В юрте не только «кузяин», то бишь чабан, но и четверо мал-мала меньше ребятишек. Они чабанские внуки. Старики взяли их с собой на отгон, дабы скучно не было. Мне это поначалу удивительно было. В такой холод и неустроенность тащить за собой детей? Спросил чабана:
– Ага (так обращаются к старшему), зачем детишек берете с собой, не боитесь за их здоровье?
– Жоқ (нет), не боимся. Құдай сақтасын (бог спасет). Хозяйка есть, кормит их. Не скучно. Пусть привыкают к чабанской жизни. Мы уже старые. Они вырастут, будут знать, как вместо нас отары пасти. Чтобы хорошим чабаном стать, надо с детства всё видеть. Потом в школу пойдут, будут в большом ауле жить, где там они чабанскому делу научатся?
В те времена всё это не воспринималось нами, городскими жителями. Начали власти проявлять заботу о детях чабанов и жителей маленьких аулов. Школы-интернаты появились. Детей чабанов, рыбаков, охотников, сельчан из благих побуждений собирали в интернаты, переселяли в поселки и города. И фактически отторгали их от древних народных традиций и опыта своих родителей. Только в 80–90-е годы об этом стали писать и говорить. После десятилетки в чабаны не очень ребята хотели.
А в той походной юрте еще и мы, трое гостей, прибавились. День давно уже ушел далеко на запад, оставив нам только свет холодной луны. Чабан, не спеша, моих ребят расспрашивает, говорят они между собой на казахском. Что-то понимаю, что-то мне переводят. И мы все, как и его овцы, тоже кушать хотим. Чабан важно восседает, хозяйка хлопочет, что-то готовит серьезное, судя по всему.

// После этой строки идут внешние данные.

Lemma get_playlist_info_some (c : client) (url pid : str) st :
  extract_playlist_id url = Some pid →
  get_playlist_info (Some c) url st
  = match c pid (fst st) with
    | (Ok p, w') =>
        (Ok (InfoSuccess (playlist_name p) (playlist_description p)
               (playlist_total p) (playlist_owner p)
               (head (playlist_images p))),
         (w', snd st ++ [EvPlaylist pid]))
    | (Raise e, w') =>
        (Ok (InfoError (str_of_exn e)), (w', snd st ++ [EvPlaylist pid]))
    end.
Proof.
  intros Hx. unfold get_playlist_info, try_except. rewrite Hx.
  assert (no_id (Some pid) = false) as ->.
  { destruct pid; [|done].
    by destruct (extract_playlist_id_nonempty url). }
  change (default [] (Some pid)) with pid.
  unfold bind. rewrite call_eq.
  by destruct (c pid (fst st)) as [[p|e] w'].
Qed.

(** X7: [get_playlist_info] never raises.  Without a session, or with a
    URL that holds no identifier, it answers with the error and makes no
    outside call; otherwise it makes the one catalog call for the extracted
    identifier, answers with the exception's text when that raises, and
    with the first image, or none when there is no image, when it
    succeeds. *)
Theorem get_playlist_info_cases (sp : option client) (url : str) st :
  (∃ r st', get_playlist_info sp url st = (Ok r, st'))
  ∧ (sp = None →
     get_playlist_info sp url st
     = (Ok (InfoError (py "Not authenticated with Spotify")), st))
  ∧ (is_Some sp → extract_playlist_id url = None →
     get_playlist_info sp url st
     = (Ok (InfoError (py "Invalid Spotify playlist URL")), st))
  ∧ (∀ c pid, sp = Some c → extract_playlist_id url = Some pid →
     snd (snd (get_playlist_info sp url st)) = snd st ++ [EvPlaylist pid]
     ∧ (∀ e, fst (c pid (fst st)) = Raise e →
             fst (get_playlist_info sp url st) = Ok (InfoError (str_of_exn e)))
     ∧ (∀ p, fst (c pid (fst st)) = Ok p →
             fst (get_playlist_info sp url st)
             = Ok (InfoSuccess (playlist_name p) (playlist_description p)
                     (playlist_total p) (playlist_owner p)
                     (head (playlist_images p))))).
Proof.
  destruct sp as [c|].
  2: { split_and!; [by eexists _, _|done|by intros [? ?]|done]. }
  destruct (extract_playlist_id url) as [pid|] eqn:Hx.
  2: { unfold get_playlist_info, try_except. rewrite Hx. cbn [no_id]. unfold ret.
       split_and!; [by eexists _, _|done|done|done]. }
  rewrite (get_playlist_info_some c url pid st Hx).
  destruct (c pid (fst st)) as [[p|e] w'] eqn:Hc.
  - split_and!; [by eexists _, _|done|done|].
    intros c' pid' Hc' Hi. simplify_eq. rewrite Hc. cbn [fst snd].
    split_and!; [done|done|]. by intros ? [= ->].
  - split_and!; [by eexists _, _|done|done|].
    intros c' pid' Hc' Hi. simplify_eq. rewrite Hc. cbn [fst snd].
    split_and!; [done| |done]. by intros ? [= ->].
Qed.

End MoreCallsFacts.

(** ** More on runs *)

Section MoreRuns.
Context {E : External}.

(** A field that is there stays, whatever key a step writes. *)
Ltac kept_field H :=
  let x := fresh in let Hx := fresh in
  destruct H as (x & Hx);
  first [ eexists; by simplify_map_eq
        | destruct Hx; eexists; split; [by simplify_map_eq | first [lia | eassumption]] ].

(** Every key of the record after a step was written by it, with a value
    of its kind, or was there before. *)
Ltac kept_typed H :=
  let k := fresh "k" in let v := fresh "v" in let Hk := fresh in
  cbn [download_progress]; intros k v Hk;
  repeat (apply lookup_insert_Some in Hk as [[<- <-]|[_ Hk]];
          [unfold well_typed;
           first [ left; split; [by_compute | eexists; split; [done|lia]]
                 | right; split; [by_compute | by eexists] ] |]);
  first [ by apply H
        | apply lookup_singleton_Some in Hk as [<- <-];
          unfold well_typed; right; split; [by_compute | by eexists] ].

Lemma worker_step_well_kept wk a st wk' a' st' :
  worker_step wk a st = (wk', a', st') →
  well_kept (download_progress a) → well_kept (download_progress a').
Proof.
  unfold well_kept.
  destruct wk; cbn [worker_step]; intros H (Hc & Ht & Hs & Hall);
    repeat case_match; simplify_eq;
    unfold on_exception, progress_put, set_progress, set_is_downloading;
    cbn [download_progress];
    (split_and!; [kept_field Hc|kept_field Ht|kept_field Hs|kept_typed Hall]).
Qed.

(** X10: whatever is scheduled, the progress record holds [current] and
    [total] as integers that are not negative and [status] as a string;
    it never holds a key other than these three, [current_track],
    [error] and [successful], and under each only a value of its kind:
    a string for the first two, an integer that is not negative for the
    last. *)
Theorem progress_well_kept (home : str) (w : world) (sched : list action) :
  well_kept (get_download_progress (exec_all sched (init_system home w))).
Proof.
  assert (H0 : well_kept (get_download_progress (init_system home w))).
  { unfold well_kept, get_download_progress. cbn.
    split_and!; [by exists 0%Z|by exists 0%Z|by eexists|].
    kept_typed I. }
  revert H0. generalize (init_system home w).
  induction sched as [|act sched IH]; intros s Hs; [done|].
  cbn [exec_all]. apply IH. unfold get_download_progress in *.
  destruct act as [url| |t]; cbn [exec].
  - unfold start_download. by case_match.
  - done.
  - destruct (sys_threads s !! t) as [wk|] eqn:Ht;
      [|by rewrite run_thread_none].
    destruct (worker_step wk (sys_api s) (sys_state s)) as [[wk' a'] st'] eqn:Hstep.
    rewrite (run_thread_some _ _ _ _ _ _ Ht Hstep). cbn [sys_api].
    by eapply worker_step_well_kept.
Qed.

(** *** A URL without identifier *)

Lemma no_id_None (url : str) :
  no_id (extract_playlist_id url) = true → extract_playlist_id url = None.
Proof.
  pose proof (extract_playlist_id_nonempty url) as Hne.
  destruct (extract_playlist_id url) as [[|c g]|]; done.
Qed.

Lemma lookup_started (s : system) (url : str) :
  is_downloading (sys_api s) = false →
  sys_threads (exec (Start url) s) !! length (sys_threads s) = Some (WStart url)
  ∧ sys_api (exec (Start url) s) = sys_api s
  ∧ sys_state (exec (Start url) s) = sys_state s.
Proof.
  intros Hflag. cbn [exec]. unfold start_download. rewrite Hflag.
  cbn [negb snd sys_threads sys_api sys_state]. split_and!; [|done|done].
  rewrite lookup_app_r by lia. by rewrite Nat.sub_diag.
Qed.


(** *** The flag when a run has ended *)

Lemma worker_step_flag_account url wk a st wk' a' st' :
  worker_step wk a st = (wk', a', st') →
  flag_account url wk a → flag_account url wk' a'.
Proof.
  destruct wk; cbn [worker_step flag_account]; intros H Hacc;
    repeat case_match; simplify_eq; cbn [flag_account]; try done;
    try (by left).
  - right. split_and!.
    + by apply no_id_None.
    + unfold named, progress_put, set_progress. cbn. by simplify_map_eq.
    + unfold progress_put, set_progress. cbn. by simplify_map_eq.
  - left. unfold progress_put, set_progress. cbn [is_downloading].
    by destruct (is_downloading a).
Qed.

Lemma solo_flag_account url t sched s :
  solo t sched →
  (∀ wk, sys_threads s !! t = Some wk → flag_account url wk (sys_api s)) →
  ∀ wk, sys_threads (exec_all sched s) !! t = Some wk →
        flag_account url wk (sys_api (exec_all sched s)).
Proof.
  revert s. induction sched as [|act sched IH]; intros s Hsolo Hacc; [done|].
  apply solo_cons in Hsolo as [[->| ->] Hsolo]; cbn [exec_all exec];
    apply IH; try done.
  - intros wk Hwk. specialize (Hacc wk Hwk).
    destruct wk; cbn [flag_account] in *; try done. by left.
  - intros wk' Hwk'.
    destruct (sys_threads s !! t) as [wk|] eqn:Ht;
      [|rewrite run_thread_none in * by done; simplify_eq].
    destruct (worker_step wk (sys_api s) (sys_state s)) as [[wk1 a'] st'] eqn:Hstep.
    rewrite (lookup_after_run _ _ _ _ _ _ Ht Hstep) in Hwk'. simplify_eq.
    rewrite (run_thread_some _ _ _ _ _ _ Ht Hstep). cbn [sys_api].
    eapply worker_step_flag_account; [done|]. by apply Hacc.
Qed.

Где-то к концу позднего вечера кухня наконец выдает свою продукцию. На наш дастархан (клеенка-скатерть на полу) ставится большой казан, а в нем что-то горячее, пышущее паром, среднее между супом и кашей. Всем нам хозяйка раздает деревянные ложки. Садимся вокруг казана. Пиршество началось. Ребятишки ждут, пока взрослые свои ложки пустят в дело. И тут же шумно атакуют казан. Я пока еще
присматриваюсь.
Не спешу запустить и свою ложку в общий котёл, куда уже спешно «ныряют» все внучата и их опекуны. Поели, ложки вытерли. Вот тут меня и просветили, что это за день, и что мы с таким аппетитом отхлебали…
Оказалось, попал я к ним в праздничный вечер. Новый год. Наурыз называется. А ели мы праздничную еду – наурыз-коже. По поверьям, в этом супе-каше должно быть не менее семи продуктов: мясо, рис, лапша, картошка, лук, жир, пшено. Всё, что будет в котле, потом будет в этом доме весь следующий год. Таким было моё знакомство с новогодним обычаем в далекой степной юрте кочующего чабана, где вокруг на несколько километров больше никого не было.
(Из книги «Заметки врача: 40 лет в пустынях Казахстана», 2016, США).